Şırnak, Avşar kızı, ak daş, Kırşehir’de Hacı Bektaş, Konya’da Mevlana, bayram günü… bunların hepsi Şırnak türkülerinin anahtar kavramları Ahmet Abi. Hangi yeni yetme ideolojik adam, aşkın önünde durmayı, bu derin akan berrak suyu geri çevirmeyi göze alabilir? Hangi ideoloji, Botan’a kapılıp giderken Konya’da Ulu Mevlana’dan, Merzifon’da Piri Baba’dan, Kırşehir’de Hacı Bektaş’tan himmet isteyen, “Mevlam şu taşa bir can ver” diye yalvaran bir garibin sesini kesebilir? Hangi seküler ferman, gözyaşının toprağa düştüğü andaki feryadın önüne geçebilir?

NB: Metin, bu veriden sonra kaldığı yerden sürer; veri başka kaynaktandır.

(** * Ind-test-api: Kite authentication and yfinance download workflow

    A shallow embedding of [main.py] and the properties of its specification.

    The program is a sequence of calls to the outside world (the credential
    file, the storage directory, the broker SDK, the market-data provider)
    wrapped in [try]/[except] blocks.  It is embedded as an exception-and-state
    monad over an explicit [State]: the fields of the [AuthenticationManager]
    object, the two places of the file system the program touches, the trace of
    network calls and file writes, and the lines printed.  Every external call
    may take its error branch; which one does is decided by an environment
    [Env] the definitions are parameterised by.

    Python's [float] is kept abstract (class [PyFloat]): the program only
    prints, parses and compares floats, and the text codec belongs to the
    interpreter, not to the program.  The [csv] module is trusted to carry
    rows of text fields: a CSV file is the list of rows [csv.reader] yields
    from it when no newline is translated, which is how [save_data_to_csv]
    writes it.

    A [str] is the string of the bytes of its UTF-8 encoding.  The files are
    those of a POSIX system: text written is stored as it is, and text read
    through [open(path, 'r')] has its carriage returns translated
    ([universal_newlines]). *)

From Stdlib Require Import ZArith List Ascii String Lia Bool.
From stdpp Require Import base option list strings gmap sets sorting.

Local Open Scope string_scope.
Local Open Scope Z_scope.

(** ** Python values, exceptions and outcomes *)

(** The values an SDK response can hold under a key, and the values of the
    [access_token] attribute. *)
Inductive pyval :=
  | PyNone
  | PyStr (s : string)
  | PyInt (z : Z).

Inductive exn :=
  | OSError
  | KeyError
  | TypeError
  | ValueError
  | IndexError
  | OverflowError
  | SDKError.

Inductive outcome (A : Type) :=
  | Ret (a : A)
  | Raise (e : exn).
Arguments Ret {A} a.
Arguments Raise {A} e.

Definition raised {A} (o : outcome A) : bool :=
  match o with Ret _ => false | Raise _ => true end.

(** ** Text helpers: [str.strip], [str.endswith], [str.replace], [str(int)], [int(str)] *)

(** The white space of [str.isspace] and [str.strip]: the characters U+0009
    to U+000D, U+001C to U+0020, U+0085, U+00A0, U+1680, U+2000 to U+200A,
    U+2028, U+2029, U+202F, U+205F and U+3000.  [is_space] are those of one
    byte, [is_space2] and [is_space3] those of two and of three bytes. *)
Definition is_space (c : ascii) : bool :=
  let n := nat_of_ascii c in
  ((9 <=? n)%nat && (n <=? 13)%nat) || ((28 <=? n)%nat && (n <=? 32)%nat).

Definition is_space2 (a b : ascii) : bool :=
  let x := nat_of_ascii a in
  let y := nat_of_ascii b in
  (x =? 194)%nat && ((y =? 133)%nat || (y =? 160)%nat).

Definition is_space3 (a b c : ascii) : bool :=
  let x := nat_of_ascii a in
  let y := nat_of_ascii b in
  let z := nat_of_ascii c in
  ((x =? 225)%nat && (y =? 154)%nat && (z =? 128)%nat) ||
  ((x =? 226)%nat && (y =? 128)%nat &&
   (((128 <=? z)%nat && (z <=? 138)%nat) || (z =? 168)%nat || (z =? 169)%nat ||
    (z =? 175)%nat)) ||
  ((x =? 226)%nat && (y =? 129)%nat && (z =? 159)%nat) ||
  ((x =? 227)%nat && (y =? 128)%nat && (z =? 128)%nat).

(** [t] is one white-space character. *)
Definition is_whitespace (t : string) : bool :=
  match t with
  | String a EmptyString => is_space a
  | String a (String b EmptyString) => is_space2 a b
  | String a (String b (String c EmptyString)) => is_space3 a b c
  | _ => false
  end.

(** A byte of a text without white space and without any character beyond
    ASCII. *)
Definition is_plain (c : ascii) : bool :=
  negb (is_space c) && (nat_of_ascii c <? 128)%nat.

(** [s.lstrip()] *)
Fixpoint lstrip (s : string) : string :=
  match s with
  | String a r =>
      if is_space a then lstrip r
      else match r with
           | String b r2 =>
               if is_space2 a b then lstrip r2
               else match r2 with
                    | String c r3 => if is_space3 a b c then lstrip r3 else s
                    | EmptyString => s
                    end
           | EmptyString => s
           end
  | EmptyString => EmptyString
  end.

(** [s.rstrip()], from the end of [s]: the trailing bytes of a character of
    several bytes are kept until its first byte is reached, and the character
    goes when it is white space and only white space follows it. *)
Fixpoint rstrip (s : string) : string :=
  match s with
  | String a r =>
      let t := String a (rstrip r) in
      if is_whitespace t then EmptyString else t
  | EmptyString => EmptyString
  end.

(** What [open(path, 'r')] makes of the text of a file: a carriage return
    followed by a line feed, and a carriage return alone, become a line
    feed. *)
Fixpoint universal_newlines (s : string) : string :=
  match s with
  | String c r =>
      if Ascii.eqb c "013" then
        String "010" match r with
                     | String c' r' =>
                         if Ascii.eqb c' "010" then universal_newlines r'
                         else universal_newlines r
                     | EmptyString => EmptyString
                     end
      else String c (universal_newlines r)
  | EmptyString => EmptyString
  end.

(** Every character of [s] satisfies [p]. *)
Fixpoint string_forallb (p : ascii -> bool) (s : string) : bool :=
  match s with
  | EmptyString => true
  | String c r => p c && string_forallb p r
  end.

(** [s.strip()] *)
Definition py_strip (s : string) : string := rstrip (lstrip s).

(** [s.endswith('.csv')] *)
Fixpoint endswith_csv (s : string) : bool :=
  match s with
  | EmptyString => false
  | String c r => String.eqb s ".csv" || endswith_csv r
  end.

(** [s.replace('.csv', '')]: every occurrence, leftmost first, is removed. *)
Fixpoint replace_csv (s : string) : string :=
  match s with
  | String "." (String "c" (String "s" (String "v" r))) => replace_csv r
  | String c r => String c (replace_csv r)
  | EmptyString => EmptyString
  end.

Definition digit_char (d : Z) : ascii := ascii_of_nat (48 + Z.to_nat d).

Definition is_digit (c : ascii) : bool :=
  let n := nat_of_ascii c in (48 <=? n)%nat && (n <=? 57)%nat.

Definition digit_val (c : ascii) : Z := Z.of_nat (nat_of_ascii c) - 48.

Fixpoint digits_aux (fuel : nat) (n : Z) (acc : string) : string :=
  match fuel with
  | O => acc
  | S fuel' =>
      let acc' := String (digit_char (n mod 10)) acc in
      if n <? 10 then acc' else digits_aux fuel' (n / 10) acc'
  end.

(** Decimal digits of a non-negative integer. *)
Definition digits (n : Z) : string :=
  digits_aux (S (Z.to_nat (Z.log2 n))) n EmptyString.

(** [str(z)] for a Python [int]. *)
Definition int_str (z : Z) : string :=
  if z <? 0 then String "-" (digits (- z)) else digits z.

(** The digit part of an integer literal: digits, single underscores only
    between digits. *)
Fixpoint int_digits (s : string) (acc : Z) (after_digit : bool) : option Z :=
  match s with
  | EmptyString => if after_digit then Some acc else None
  | String c r =>
      if is_digit c then int_digits r (10 * acc + digit_val c) true
      else if Ascii.eqb c "_" then
        if after_digit then int_digits r acc false else None
      else None
  end.

(** [int(s)] for a [str]: [None] stands for [ValueError]. *)
Definition int_of_str (s : string) : option Z :=
  match py_strip s with
  | String c r =>
      if Ascii.eqb c "-" then Z.opp <$> int_digits r 0 false
      else if Ascii.eqb c "+" then int_digits r 0 false
      else int_digits (String c r) 0 false
  | EmptyString => None
  end.

(** ** Floats *)

(** What the program needs of Python's [float]: its text ([str], which
    [csv.writer] applies to a non-string field), [float(s)] on text with
    [None] for [ValueError], the order used by [min] and [max], and the
    predicates of the Candle invariant. *)
Class PyFloat := {
  float : Type;
  float_str : float -> string;
  float_of_str : string -> option float;
  float_ltb : float -> float -> bool;
  float_finite : float -> bool;
  float_nonneg : float -> bool
}.

(** What CPython guarantees of the text of a float: it holds no carriage
    return, and [float(repr(x)) == x] for every finite float, the text being
    the shortest that reads back. *)
Class PyFloatRepr (F : PyFloat) := {
  float_str_plain : forall x : float, universal_newlines (float_str x) = float_str x;
  float_of_str_str : forall x : float, float_finite x = true ->
                                       float_of_str (float_str x) = Some x
}.

(** ** Configuration *)

(** The class-level constants of [Config]. *)
Record Config := {
  API_KEY : string;
  API_SECRET : string;
  STOCKS : list string;
  TICKER_MAP : gmap string string;
  DATA_DIR : string;
  TOKEN_FILE : string
}.

(** [Config] as [main.py] declares it; the key and the secret come from the
    process environment. *)
Definition Config_source (key secret : string) : Config :=
  {| API_KEY := key;
     API_SECRET := secret;
     STOCKS := ["RELIANCE"; "TCS"; "INFY"; "HDFCBANK"; "ICICIBANK";
                "HINDUNILVR"; "ITC"; "SBIN"; "BHARTIARTL"; "LT"];
     TICKER_MAP := list_to_map
       [("RELIANCE", "RELIANCE.NS"); ("TCS", "TCS.NS"); ("INFY", "INFY.NS");
        ("HDFCBANK", "HDFCBANK.NS"); ("ICICIBANK", "ICICIBANK.NS");
        ("HINDUNILVR", "HINDUNILVR.NS"); ("ITC", "ITC.NS"); ("SBIN", "SBIN.NS");
        ("BHARTIARTL", "BHARTIARTL.NS"); ("LT", "LT.NS")];
     DATA_DIR := "historical_data";
     TOKEN_FILE := "access_token.txt" |}.

(** [os.path.join(Config.DATA_DIR, name)] *)
Definition path_join (dir name : string) : string := dir +:+ "/" +:+ name.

Şırnak ideolojik şehir falan değil Ahmet Abi. Anadolu’nun bütün şehirleri gibi yerin altındakilere de yerin üstündekilere de ağlayan bir şehir. Gurbeti olan, gurbeti bilen ve gurbeti yaşayan bir şehir. Ola ki gidenin gelmiyor olması kalanları biraz daha hırçın yapıyordur. “Eşimden ayrıldım, gözyaşım durmaz/yaralı ceylanım, avcılar vurmaz/vefasız o zalim halimi sormaz/yar ayrı ben ayrı şu yad ellerde/Dertliyim, ağlarım gözüm yollarda/

Gözü Namaz Dağları ile Gabar Dağları arasında kıvrıla kıvrıla gelen yolda yarini, milletdaşını beklemektedir Şırnak. İster arı duru Anadolu Türkçesiyle söylesin, isterse ideolojik olmayan ana dilinde öz Kürtçesiyle söylesin, Şırnak bu milletin ortak kaderi için ağıt yakmaktadır. Bu milletin duygularını sömürenler, yel esip toz kalktığında alttan akan derin damarın aynı coşku ve aynı derinlikte aktığını göreceklerdir.
Yorulduk Ahmet Abi. Şırnak’ın dik yamaçları yordu bizi. Şurda Veysel Karani Hazretleri’nin ziyaretgahında duralım biraz. Soluklanalım. Bir çay içelim. 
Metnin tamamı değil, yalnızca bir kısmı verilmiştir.